Brand new Ocean Creek Bed and Breakfast – Yachats!

Long time Lincoln County residents Diane Disse (Historical Society) and Jim Murphy will offer an early opening special of 10% off a room and breakfast in their new bed and breakfast Oct. 16-19 to celebrate the Yachats Mushroom Festival. Ocean Creek Bed and Breakfast at 1010 Hwy. 101 S. is located in a newly renovated landmark building just south of Yachats across from the ocean. Three of the four rooms will be open: the Blossom Room, Seafarer Suite, and Heritage Suite.

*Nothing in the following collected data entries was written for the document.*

(* ===== verification/RateLimiters.v ===== *)
(** * Rate limiters and the rate limited queue

    util/workqueue/default_rate_limiters.go: the limiters a controller composes, and
    rate_limiting_queue.go: a delaying queue that asks a limiter for the delay.

    A limiter is a tree; it owns the limiters it is made of.  The token bucket is
    golang.org/x/time/rate's: [TokenBucket], whose state includes the clock it reads.
    Every method runs under the limiter's lock, so it is one step. *)

From S2P Require Import Prelude Float64 GoHeap WorkQueue DelayingQueue.

(** [rate.Limiter]: [Reserve().Delay()] is never negative, and at most
    [rate.InfDuration]. *)
Class TokenBucket (B : Type) : Type := {
  newLimiter : Z -> Z -> B;
  Reserve_Delay : B -> Z * B;
  Reserve_Delay_range : forall b, 0 <= (Reserve_Delay b).1 <= MaxInt64
}.

Section limiters.
Context {T B : Type} `{Countable T} `{TokenBucket B} `{FloatConv}.

Inductive RateLimiter : Type :=
| BucketRateLimiter (Limiter : B)
| ItemExponentialFailureRateLimiter (failures : gmap T Z) (baseDelay maxDelay : Z)
| ItemFastSlowRateLimiter (failures : gmap T Z) (maxFastAttempts fastDelay slowDelay : Z)
| MaxOfRateLimiter (limiters : list RateLimiter)
| WithMaxWaitRateLimiter (limiter : RateLimiter) (maxDelay : Z).

Definition NewItemExponentialFailureRateLimiter (baseDelay maxDelay : Z) : RateLimiter :=
  ItemExponentialFailureRateLimiter ∅ baseDelay maxDelay.

Definition DefaultItemBasedRateLimiter : RateLimiter :=
  NewItemExponentialFailureRateLimiter Millisecond (1000 * Second).

Definition NewItemFastSlowRateLimiter (fastDelay slowDelay maxFastAttempts : Z) : RateLimiter :=
  ItemFastSlowRateLimiter ∅ maxFastAttempts fastDelay slowDelay.

Definition NewMaxOfRateLimiter (limiters : list RateLimiter) : RateLimiter := MaxOfRateLimiter limiters.

Definition NewWithMaxWaitRateLimiter (limiter : RateLimiter) (maxDelay : Z) : RateLimiter :=
  WithMaxWaitRateLimiter limiter maxDelay.

Definition DefaultControllerRateLimiter : RateLimiter :=
  NewMaxOfRateLimiter
    [NewItemExponentialFailureRateLimiter (5 * Millisecond) (1000 * Second);
     BucketRateLimiter (newLimiter 10 100)].

(** [failures[item]] is 0 for an absent item. *)
Definition failures_of (failures : gmap T Z) (item : T) : Z := default 0 (failures !! item).

Definition count_failure (failures : gmap T Z) (item : T) : gmap T Z :=
  <[item := wrap64 (failures_of failures item + 1)]> failures.

(** The delay of an item with [exp] failures. *)
Definition exponential_delay (baseDelay maxDelay exp : Z) : Z :=
  let backoff := fmul (of_int64 baseDelay) (pow2 exp) in
  if fltb (of_int64 MaxInt64) backoff then maxDelay
  else
    let calculated := to_int64 backoff in
    if maxDelay <? calculated then maxDelay else calculated.

Definition ItemExponentialFailure_When (item : T) (failures : gmap T Z) (baseDelay maxDelay : Z) : Z * gmap T Z :=
  let exp := failures_of failures item in
  (exponential_delay baseDelay maxDelay exp, count_failure failures item).

Definition ItemFastSlow_When (item : T) (failures : gmap T Z) (maxFastAttempts fastDelay slowDelay : Z)
    : Z * gmap T Z :=
  let failures := count_failure failures item in
  (if failures_of failures item <=? maxFastAttempts then fastDelay else slowDelay, failures).

(** The methods that call those of other limiters take these as arguments. *)
Definition MaxOf_When (When : RateLimiter -> Z * RateLimiter) : Z -> list RateLimiter -> Z * list RateLimiter :=
  fix loop (ret : Z) (limiters : list RateLimiter) :=
    match limiters with
    | [] => (ret, [])
    | limiter :: rest =>
        let '(curr, limiter) := When limiter in
        let '(ret, rest) := loop (if ret <? curr then curr else ret) rest in
        (ret, limiter :: rest)
    end.

Definition MaxOf_NumRequeues (NumRequeues : RateLimiter -> Z) (limiters : list RateLimiter) : Z :=
  fold_left (fun ret limiter =>
    let curr := NumRequeues limiter in if ret <? curr then curr else ret) limiters 0.

Definition MaxOf_Forget (Forget : RateLimiter -> RateLimiter) (limiters : list RateLimiter) : list RateLimiter :=
  map Forget limiters.

Definition WithMaxWait_When (When : RateLimiter -> Z * RateLimiter) (limiter : RateLimiter) (maxDelay : Z)
    : Z * RateLimiter :=
  let '(delay, limiter) := When limiter in
  (if maxDelay <? delay then maxDelay else delay, limiter).

Fixpoint When (item : T) (r : RateLimiter) : Z * RateLimiter :=
  match r with
  | BucketRateLimiter b =>
      let '(d, b) := Reserve_Delay b in (d, BucketRateLimiter b)
  | ItemExponentialFailureRateLimiter failures baseDelay maxDelay =>
      let '(d, failures) := ItemExponentialFailure_When item failures baseDelay maxDelay in
      (d, ItemExponentialFailureRateLimiter failures baseDelay maxDelay)
  | ItemFastSlowRateLimiter failures maxFastAttempts fastDelay slowDelay =>
      let '(d, failures) := ItemFastSlow_When item failures maxFastAttempts fastDelay slowDelay in
      (d, ItemFastSlowRateLimiter failures maxFastAttempts fastDelay slowDelay)
  | MaxOfRateLimiter limiters =>
      let '(d, limiters) := MaxOf_When (When item) 0 limiters in (d, MaxOfRateLimiter limiters)
  | WithMaxWaitRateLimiter limiter maxDelay =>
      let '(d, limiter) := WithMaxWait_When (When item) limiter maxDelay in
      (d, WithMaxWaitRateLimiter limiter maxDelay)
  end.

The Blossom Room offers full west-facing ocean views from the bed and an in-room, two-person jetted tub. Inspired by a Basho haiku, the room has a strong Asian ambiance. The Seafarer Suite, inspired by the John Masefield shanty, “Sea Fever,” has a maritime influence with a spacious living room with a gas fireplace, separate bedroom, and private bath. The living room couch opens to a bed to accommodate additional people in a party. The Heritage Suite, inspired by Emily Dickenson’s poem, “Yesterday Is History,” is decorated with inviting décor inspiring nostalgia. It offers a spacious living room, gas fireplace, separate bedroom and private bath. The sofa bed can accommodate additional guests.

“After four months of renovating and decorating the amazing property in Yachats, we’re anxious to share it with visitors. Our grand opening and open house will come soon,” Jim said.

Jim will offer gourmet breakfasts in the large front room with a large table offering a great view of the ocean to the west. Jim has worked at Caterpillar in Davenport, University of St. Thomas, Hilton, Holiday Inn, and Radisson hotels in the Twin Cities and operated the Spyglass Inn when he and Diane moved to Lincoln City in 1992. Jim worked 15 years as director of catering and conference services at Salishan Spa and Golf Resort. He served for several years on the Lincoln City Planning Commission and the Lincoln City Visitor and Convention Bureau Committee. He has a degree in philosophy and economics from Wooster College in Ohio. Couple that with Diane’s long time service to the Lincoln County Historical Society, there will never be any shortage of enlightening conversations sitting out on the front porch with an ocean view.

Diane taught writing and journalism at Western Oregon University during the years Jim ran the Spyglass Inn. She has had a long career in marketing and publishing including jobs at Republic Airlines, St. Thomas University, and the Minnesota Historical Society in the Twin Cities, and the Newport News Times, Lincoln County Historical Society, and Lincoln City Cultural Center. Currently, she serves on the board of directors of the North Lincoln County Historical Museum. She has a B.S. degree in English from Moorhead State University and an M.A. in mass communication from California State University, Northridge.